Pero no solo de películas vive el niño. La televisión por cable norteamericana ofrecía un sinfín de entretenimiento para un infante acostumbrado a dos canales y una larga carta de ajuste. Fue como si alguien pasara de jugar en el bingo de barrio los domingos por la tarde a vivir en un hotel casino de Las Vegas. Pude dar rienda suelta a mis más infames sueños televisivos. A día de hoy me siento recuperado y ya no hago caso a la caja tonta, pero al igual que los alcohólicos que llevan años sin beber siguen considerándose alcohólicos, yo siempre seré un tele adicto.
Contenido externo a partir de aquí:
(** In a diagram every node has an id, made of letters, digits and
    underscores, and no two nodes share one, whatever the names are and
    however the replaced characters and the numbers make them collide: the
    search for a free number always ends. *)
Lemma nodes_have_their_own_ids nodes :
  (∀ n, n ∈ nodes → ∃ id, table_find (mermaidIds nodes) n = Some id ∧ all_chars is_word id = true) ∧
  ∀ n n' id, table_find (mermaidIds nodes) n = Some id → table_find (mermaidIds nodes) n' = Some id → n = n'.
Proof.
  destruct (mermaidIds_spec nodes) as (Hk & Hv & Ht & Hel). split.
  - intros n Hn. apply Hel in Hn. destruct (table_find (mermaidIds nodes) n) as [id|] eqn:Hf.
    + exists id. split; [done|]. rewrite Forall_forall in Ht. apply Ht.
      apply table_find_Some in Hf; [|done]. by apply (list_elem_of_fmap_2 snd _ (n, id)).
    + by apply table_find_None in Hf.
  - intros n n' id Hn Hn'. apply table_find_Some in Hn, Hn'; try done.
    apply list_elem_of_lookup in Hn as [i Hi], Hn' as [j Hj].
    assert (i = j) as <-.
    { apply (NoDup_lookup _ i j id Hv); change (map snd ?l) with (snd <$> l); by rewrite list_lookup_fmap, ?Hi, ?Hj. }
    congruence.
Qed.

Lemma nodes_have_their_own_ids_witness :
  table_find (mermaidIds ["a-b"; "a_b"; "a_b_2"]) "a_b_2" = Some "n_a_b_2_2" ∧
  ∀ n id, table_find (mermaidIds ["a-b"; "a_b"; "a_b_2"]) n = Some id → id = "n_a_b_2" → n = "a_b".
Proof.
  split; [reflexivity|]. intros n id Hn ->.
  apply (proj2 (nodes_have_their_own_ids ["a-b"; "a_b"; "a_b_2"]) n "a_b" "n_a_b_2" Hn). reflexivity.
Defined.

(** ** What is written is up to date *)

Definition not_cr (c : ascii) : bool := negb (Ascii.eqb c "013").
Definition no_cr (s : string) : Prop := all_chars not_cr s = true.

Lemma all_chars_impl (P Q : ascii → bool) s : (∀ c, P c = true → Q c = true) → all_chars P s = true → all_chars Q s = true.
Proof. intros HPQ. induction s as [|c s IH]; cbn; [done|]. rewrite !andb_true_iff. naive_solver. Qed.

Lemma all_chars_join P sep l : all_chars P sep = true → Forall (λ s, all_chars P s = true) l → all_chars P (join sep l) = true.
Proof.
  intros Hsep Hl. induction Hl as [|x l Hx Hl IH]; [done|]. destruct l as [|y l]; [done|].
  change (join sep (x :: y :: l)) with (x +:+ (sep +:+ join sep (y :: l))). by rewrite !all_chars_app, Hx, Hsep, IH.
Qed.

Lemma all_chars_trim P s : all_chars P s = true → all_chars P (trim s) = true.
Proof.
  intros H. unfold trim.
  assert (all_chars P (trim_start s) = true) as H'.
  { induction s as [|c s IH]; cbn; [done|]. destruct (is_space c); [|done]. apply IH. cbn in H. by destruct (P c). }
  revert H'. generalize (trim_start s). intros t. induction t as [|c t IH]; cbn; [done|].
  rewrite andb_true_iff. intros [Hc Ht]. specialize (IH Ht).
  destruct (trim_end t) as [|c' t']; [destruct (is_space c); cbn; by rewrite ?Hc|].
  change (P c && all_chars P (String c' t') = true). by rewrite Hc, IH.
Qed.

Lemma mermaidLabel_no_cr text : no_cr (mermaidLabel text).
Proof.
  unfold mermaidLabel, no_cr. cbv zeta. apply all_chars_trim. generalize (replace_char "`" "#96;"
    (replace_char ">" "#gt;" (replace_char "<" "#lt;" (replace_char "&" "#amp;"
      (replace_char "034" "#quot;" (replace_char "#" "#35;" text)))))). intros s.
  generalize false. induction s as [|c s IH]; intros b; cbn [space_runs all_chars]; [done|].
  destruct (is_space c) eqn:Hc; [destruct b; [done|by cbn [all_chars]; rewrite IH]|].
  cbn [all_chars]. rewrite IH, andb_true_r. unfold not_cr. by destruct (Ascii.eqb_spec c "013") as [->|].
Qed.

Lemma id_text_no_cr id : id_text id → no_cr id.
Proof.
  apply all_chars_impl. intros c Hc. unfold not_cr. by destruct (Ascii.eqb_spec c "013") as [->|].
Qed.

Lemma id_of_no_cr ns node id : id_of (mermaidIds ns) node = Ok id → no_cr id.
Proof.
  unfold id_of. destruct (table_find (mermaidIds ns) node) as [id'|] eqn:Hf; [|done]. intros [= <-].
  destruct (mermaidIds_spec ns) as (Hk & _ & Ht & _). apply id_text_no_cr. rewrite Forall_forall in Ht. apply Ht.
  apply table_find_Some in Hf; [|done]. by apply (list_elem_of_fmap_2 snd _ (node, id')).
Qed.

(** Decide that a text built from parts without carriage returns has none. *)
Ltac no_cr_parts :=
  unfold no_cr in *; repeat first [rewrite all_chars_app | progress cbn [all_chars String.append quote]];
  repeat match goal with H : all_chars not_cr _ = true |- _ => rewrite H end; try reflexivity.

Lemma mapM_no_cr {A} (f : nat → A → result string string) l lines :
  mapM_idx f l = Ok lines → (∀ i x line, f i x = Ok line → no_cr line) → Forall no_cr lines.
Proof.
  intros [Hlen H]%mapM_idx_Ok Hf. apply Forall_lookup_2. intros i line Hi.
  destruct (lookup_lt_is_Some_2 l i) as [x Hx]; [rewrite Hlen; by eapply lookup_lt_Some|]. eauto.
Qed.

Lemma node_label_no_cr ts node : no_cr (node_label ts node).
Proof.
  unfold node_label. pose proof (mermaidLabel_no_cr node). repeat case_match; [done| |done].
  pose proof (mermaidLabel_no_cr s). no_cr_parts.
Qed.

Lemma renderMermaid_no_cr level text : renderMermaid level = Ok text → no_cr text.
Proof.
  unfold renderMermaid. cbv zeta. intros H. apply bind_Ok in H as (ns & Hns & H). apply bind_Ok in H as (es & Hes & H).
  apply Ok_inj in H as <-. apply all_chars_join; [done|]. apply Forall_cons; split; [done|]. apply Forall_app; split.
  - eapply mapM_no_cr; [done|]. intros i x line Hl. unfold node_line in Hl. apply bind_Ok in Hl as (id & Hid%id_of_no_cr & Hl).
    apply Ok_inj in Hl as <-. pose proof (node_label_no_cr (tags level) x). unfold quote. no_cr_parts.
  - eapply mapM_no_cr; [done|]. intros i x line Hl. unfold edge_line in Hl. apply bind_Ok in Hl as (id & Hid%id_of_no_cr & Hl).
    apply bind_Ok in Hl as (id' & Hid'%id_of_no_cr & Hl). apply Ok_inj in Hl as <-. no_cr_parts.
Qed.

Lemma renderDoc_no_cr title intro level text :
  renderDoc title intro level = Ok text → no_cr title → no_cr intro → no_cr text.
Proof.
  unfold renderDoc. intros H Ht Hi. apply bind_Ok in H as (diagram & Hd%renderMermaid_no_cr & H). apply Ok_inj in H as <-.
  apply all_chars_join; [done|]. repeat (apply Forall_cons; split); done.
Qed.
El magnetismo que sufro por las pantallas catódicas sigue fascinando a mi esposa y creo que el origen fue la televisión por cable norteamericana de mediados de los ochenta.

Noe siempre comenta que me parezco demasiado al protagonista de una serie, precisamente producida por HBO que trata sobre la relación de los momentos cotidianos de un hombre de mediana edad con escenas que veía él en la televisión en los años cincuenta. Se llamaba Dream On.
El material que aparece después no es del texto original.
(* ===== verification/ArchOwners.v ===== *)
(** * The node a file belongs to

    The lookup by longest prefix of [src/tools/architecture-diff.ts] is the
    walk to the nearest ancestor with an entry; pruning roots and the module
    of a scanned file in [src/tools/architecture-graph.ts] agree with it. *)
From S2P Require Import Prelude JsString JsNum JsValue CanonicalJson Posix ArchGraph ArchSources ArchRender ArchDiff.

(** ** Paths as lists of names, last name first *)

Definition proper (s : string) : Prop := s ≠ "" ∧ s ≠ ".".
Definition plain_path (path : string) : Prop := Forall proper (split_on "/" path).
Definition names (rs : list string) : Prop := Forall (λ s, proper s ∧ index_of "/" s = None) rs.
Definition path_of (rs : list string) : string := join "/" (rev rs).

Lemma join_snoc sep l b : l ≠ [] → join sep (l ++ [b]) = join sep l +:+ sep +:+ b.
Proof.
  induction l as [|x l IH]; [done|]. intros _. destruct l as [|y l]; [done|].
  change (join sep ((x :: y :: l) ++ [b])) with (x +:+ sep +:+ join sep ((y :: l) ++ [b])). rewrite IH by done.
  change (join sep (x :: y :: l)) with (x +:+ sep +:+ join sep (y :: l)). by rewrite <-!str_app_assoc.
Qed.

Lemma rev_not_nil {A} (l : list A) : l ≠ [] → rev l ≠ [].
Proof. intros Hl H. apply Hl. by rewrite <-(rev_involutive l), H. Qed.

Lemma path_of_cons b rs : rs ≠ [] → path_of (b :: rs) = path_of rs +:+ String "/" b.
Proof. intros Hrs. unfold path_of. cbn [rev]. rewrite join_snoc; [done|by apply rev_not_nil]. Qed.

Lemma split_path_of rs : names rs → rs ≠ [] → split_on "/" (path_of rs) = rev rs.
Proof.
  intros Hn Hrs. unfold path_of. apply split_on_join.
  - by apply rev_not_nil.
  - apply Forall_rev. eapply Forall_impl; [exact Hn|]. by intros s [_ ?].
Qed.

Lemma plain_path_names path : plain_path path → names (rev (split_on "/" path)) ∧ path_of (rev (split_on "/" path)) = path ∧ rev (split_on "/" path) ≠ [].
Proof.
  intros Hp. split_and!.
  - apply Forall_rev, Forall_forall. intros s Hs. split; [|by eapply split_on_in_no_sep].
    unfold plain_path in Hp. rewrite Forall_forall in Hp. auto.
  - unfold path_of. rewrite rev_involutive. apply (join_split_on "/").
  - apply rev_not_nil, split_on_nonempty.
Qed.

Lemma path_of_inj rs ks : names rs → names ks → rs ≠ [] → ks ≠ [] → path_of rs = path_of ks → rs = ks.
Proof.
  intros Hr Hk ? ? H%(f_equal (split_on "/")). rewrite !split_path_of in H by done.
  by rewrite <-(rev_involutive rs), H, rev_involutive.
Qed.

Lemma path_of_app l ks : l ≠ [] → ks ≠ [] → path_of (l ++ ks) = path_of ks +:+ String "/" (path_of l).
Proof.
  intros Hl Hk. induction l as [|b l IH]; [done|]. destruct l as [|c l].
  - by apply path_of_cons.
  - rewrite (path_of_cons b (c :: l)) by done. change ((b :: c :: l) ++ ks) with (b :: ((c :: l) ++ ks)).
    rewrite path_of_cons by done. rewrite IH by done. by rewrite <-str_app_assoc.
Qed.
El mando a distancia creo que ya existía, pero el codificador que daba acceso a los infinitos canales seguía funcionando de modo manual, con lo cual resultaba necesario levantarse para cambiarlos. Quizá gracias a tal simple gesto, a día de hoy no sea obeso.
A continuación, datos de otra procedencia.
(* ===== verification/ArchSplice.v ===== *)
(** * Splicing a section into a description

    [spliceSection] and [markerLine] of [src/tools/architecture-diff.ts]: the
    marked section of a pull request description is replaced or appended. *)
From S2P Require Import Prelude JsString JsNum JsValue RuntimeErrors CanonicalJson Posix ArchGraph ArchSources ArchRender ArchDiff.

Definition LF : ascii := "010".
Definition CR : ascii := "013".
Definition lf : string := String LF "".
Definition crlf : string := String CR lf.

(** [s.indexOf(pattern)], [s.indexOf(pattern, from)] *)
Fixpoint index_sub (pattern s : string) : option nat :=
  if starts_with pattern s then Some O
  else match s with "" => None | String _ s' => S <$> index_sub pattern s' end.
Definition index_sub_from (pattern s : string) (from : nat) : option nat :=
  (λ i, (from + i)%nat) <$> index_sub pattern (drop_str from s).

(** [s.split(pattern).length - 1] *)
Fixpoint occurrences (pattern : string) (skip : nat) (s : string) : nat :=
  match s with
  | "" => O
  | String _ s' =>
      match skip with
      | S k => occurrences pattern k s'
      | O => if starts_with pattern s then S (occurrences pattern (Nat.pred (String.length pattern)) s')
             else occurrences pattern O s'
      end
  end.

(** [section.replace(/\r?\n$/u, '')] *)
Definition trim_section (section : string) : string :=
  if ends_with lf section then without_final_cr (take_str (String.length section - 1) section) else section.

(** [trimmed.replace(/\r?\n/gu, eol)] *)
Fixpoint with_eol (eol s : string) : string :=
  match s with
  | "" => ""
  | String c rest =>
      if Ascii.eqb c LF then eol +:+ with_eol eol rest
      else if Ascii.eqb c CR then
        match rest with
        | String d rest' => if Ascii.eqb d LF then eol +:+ with_eol eol rest' else String c (with_eol eol rest)
        | "" => String c ""
        end
      else String c (with_eol eol rest)
  end.

(** [/^(\r?\n|$)/u.test(after)] *)
Definition is_line_end (after : string) : bool := String.eqb after "" || starts_with lf after || starts_with crlf after.

(** [index === 0 || body[index - 1] === '\n'] *)
Definition is_line_start (body : string) (index : nat) : bool :=
  match index with O => true | S i => starts_with lf (drop_str i body) end.

Fixpoint marker_line (fuel : nat) (body marker : string) (from : nat) : option nat :=
  match fuel with
  | O => None
  | S fuel =>
      match index_sub_from marker body from with
      | None => None
      | Some index =>
          if is_line_start body index && is_line_end (drop_str (index + String.length marker) body) then Some index
          else marker_line fuel body marker (index + String.length marker)
      end
  end.
(** Every round starts further to the right. *)
Definition markerLine (body marker : string) (from : nat) : option nat := marker_line (S (String.length body)) body marker from.

Definition bad_section : string := "The section must start with " +:+ SECTION_START +:+ " and end with " +:+ SECTION_END +:+ ", once each.".
Definition bad_description : string :=
  "The description has " +:+ SECTION_START +:+ " without " +:+ SECTION_END +:+ " after it; fix the markers by hand.".

Definition well_marked (trimmed : string) : bool :=
  starts_with SECTION_START trimmed && ends_with SECTION_END trimmed &&
  Nat.eqb (occurrences SECTION_START 0 trimmed) 1 && Nat.eqb (occurrences SECTION_END 0 trimmed) 1.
Y aunque me cuesta recordar el número de teléfono de mi casa actual, sigo recordando el número de casi todos los canales de aquella caja marrón de plástico imitando a madera y que disponía de una palanca que multiplicaba las combinaciones.

Tardaré en olvidar la mañana que posé el tazón con cereales encima de mi querida amiga cuadrada y mientras la encendía derramé toda la leche sobre sus frágiles circuitos. Dejó de funcionar y yo me fui al colegio sin decir nada. Aquel día no pude entonar “Oh, i’ts such a perfect day, I’m glad I spent it with you…” mientras la abrazaba, y por supuesto, me llevé una oportuna reprimenda, porque mi madre y el técnico que la reparó se dieron cuenta de lo sucedido, como no podía ser de otra manera.

Un canal completo para la previsión climática, que cuando nevaba corríamos a ver nada más despertarnos para comprobar ansiosamente si se habían cerrado los colegios, con la ilusión de quien mira los resultados de la lotería.

Otro canal destinado exclusivamente para niños llamado Nickelodeon, el favorito de mi hermana pequeña, pero que en realidad aburría bastante salvo un programa canadiense de escenas cómicas interpretadas por adolescentes cuya estética imitaba a la de Monty Python, llamado You Can’t Do That on Television.

El canal temático de música MTV también fue un gran descubrimiento. Videos musicales ininterrumpidos, donde se podía ver a Prince lamiendo lascivamente sus guitarras, a Madonna imitando a Marilyn Monroe o a los empalagosos Whitesnake con su humo nocturno y pelos cardados tan de moda por la época. Thriller de Michael Jackson siempre ganaba los concursos de videos musicales, seguido de Sledge Hammer de Peter Gabriel. Mi favorito sin duda era Craddle of Love de Billy Idol, pero eso ya forma parte de la adolescencia.

Infinidad de programas cuyo formato ha sido copiado hasta la saciedad y hasta nuestros días. María Teresa Campos se parece demasiado a Oprah Winfrey, los tirantes de El Gran Wyoming a los de Larry King y las tazas que salían en los late night shows españoles eran iguales a las de Letterman.

La idea principal de la película que tanto éxito tuvo el año pasado, Inside Out, proviene de una serie que se llamaba Herman’s Head, donde un veinteañero que acabada de empezar a trabajar sufría grandes vicisitudes en su mente con los diferentes personajillos que rondaban por su cabeza. Incluso los reality shows tipo Gran Hermano ya los inventó la MTV con su Real World a principios de los noventa y la exitosa Cuéntame copió descaradamente a Aquellos Maravillosos Años. No digamos Pepa y Pepe a Roseanne y si me apuras, Médico de Familia parecía una mezcla entre The Cosby Show y Padres Forzosos.

Alguna vez me han preguntado las razones por las cuales ya no veo la televisión. Quizá precisamente por haber pasado demasiadas horas delante ella de niño, ya no la necesite ahora. Nada queda por visionar, y al igual que le sucedía a Obelix con la poción mágica, adentrarme por tales mundos sería contraproducente. Eso sí, las pantallas me siguen hechizando.